:: Task input
(** * Data-access layer of the event application: models and connection cache

    A shallow embedding of [src/database/event.model.ts] (the Event and
    Booking schemas with their pre-save hooks) and of [src/lib/mongodb.ts]
    (the cached Mongoose connection), followed by the properties proved
    about them.

    Strings are JavaScript strings whose code units are all below 256: a
    [string] of the Standard Library, each [ascii] read as one code unit. *)

From Stdlib Require Import ZArith NArith String Ascii List Bool Lia.
From stdpp Require Import base list.

Local Open Scope string_scope.
Local Open Scope Z_scope.

(** ** The JavaScript primitives the sources call *)

Module JS.

Definition code (c : ascii) : Z := Z.of_N (N_of_ascii c).

(** White space of [String.prototype.trim] and of the class [\s], among
    the code units below 256: TAB, LF, VT, FF, CR, SP and NBSP. *)
Definition isWhiteSpace (c : ascii) : bool :=
  ((9 <=? code c) && (code c <=? 13)) || (code c =? 32) || (code c =? 160).

(** [\d] without the unicode flag: the ten ASCII digits. *)
Definition isDigit (c : ascii) : bool := (48 <=? code c) && (code c <=? 57).

Definition inRange (lo hi c : ascii) : bool :=
  (code lo <=? code c) && (code c <=? code hi).

Fixpoint trimStart (s : string) : string :=
  match s with
  | EmptyString => EmptyString
  | String c r => if isWhiteSpace c then trimStart r else s
  end.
::::
> Work instruction: Copy each record from above exactly, and include every line.

> Exercise response:
(** * Data-access layer of the event application: models and connection cache

    A shallow embedding of [src/database/event.model.ts] (the Event and
    Booking schemas with their pre-save hooks) and of [src/lib/mongodb.ts]
    (the cached Mongoose connection), followed by the properties proved
    about them.

    Strings are JavaScript strings whose code units are all below 256: a
    [string] of the Standard Library, each [ascii] read as one code unit. *)

From Stdlib Require Import ZArith NArith String Ascii List Bool Lia.
From stdpp Require Import base list.

Local Open Scope string_scope.
Local Open Scope Z_scope.

(** ** The JavaScript primitives the sources call *)

Module JS.

Definition code (c : ascii) : Z := Z.of_N (N_of_ascii c).

(** White space of [String.prototype.trim] and of the class [\s], among
    the code units below 256: TAB, LF, VT, FF, CR, SP and NBSP. *)
Definition isWhiteSpace (c : ascii) : bool :=
  ((9 <=? code c) && (code c <=? 13)) || (code c =? 32) || (code c =? 160).

(** [\d] without the unicode flag: the ten ASCII digits. *)
Definition isDigit (c : ascii) : bool := (48 <=? code c) && (code c <=? 57).

Definition inRange (lo hi c : ascii) : bool :=
  (code lo <=? code c) && (code c <=? code hi).

Fixpoint trimStart (s : string) : string :=
  match s with
  | EmptyString => EmptyString
  | String c r => if isWhiteSpace c then trimStart r else s
  end.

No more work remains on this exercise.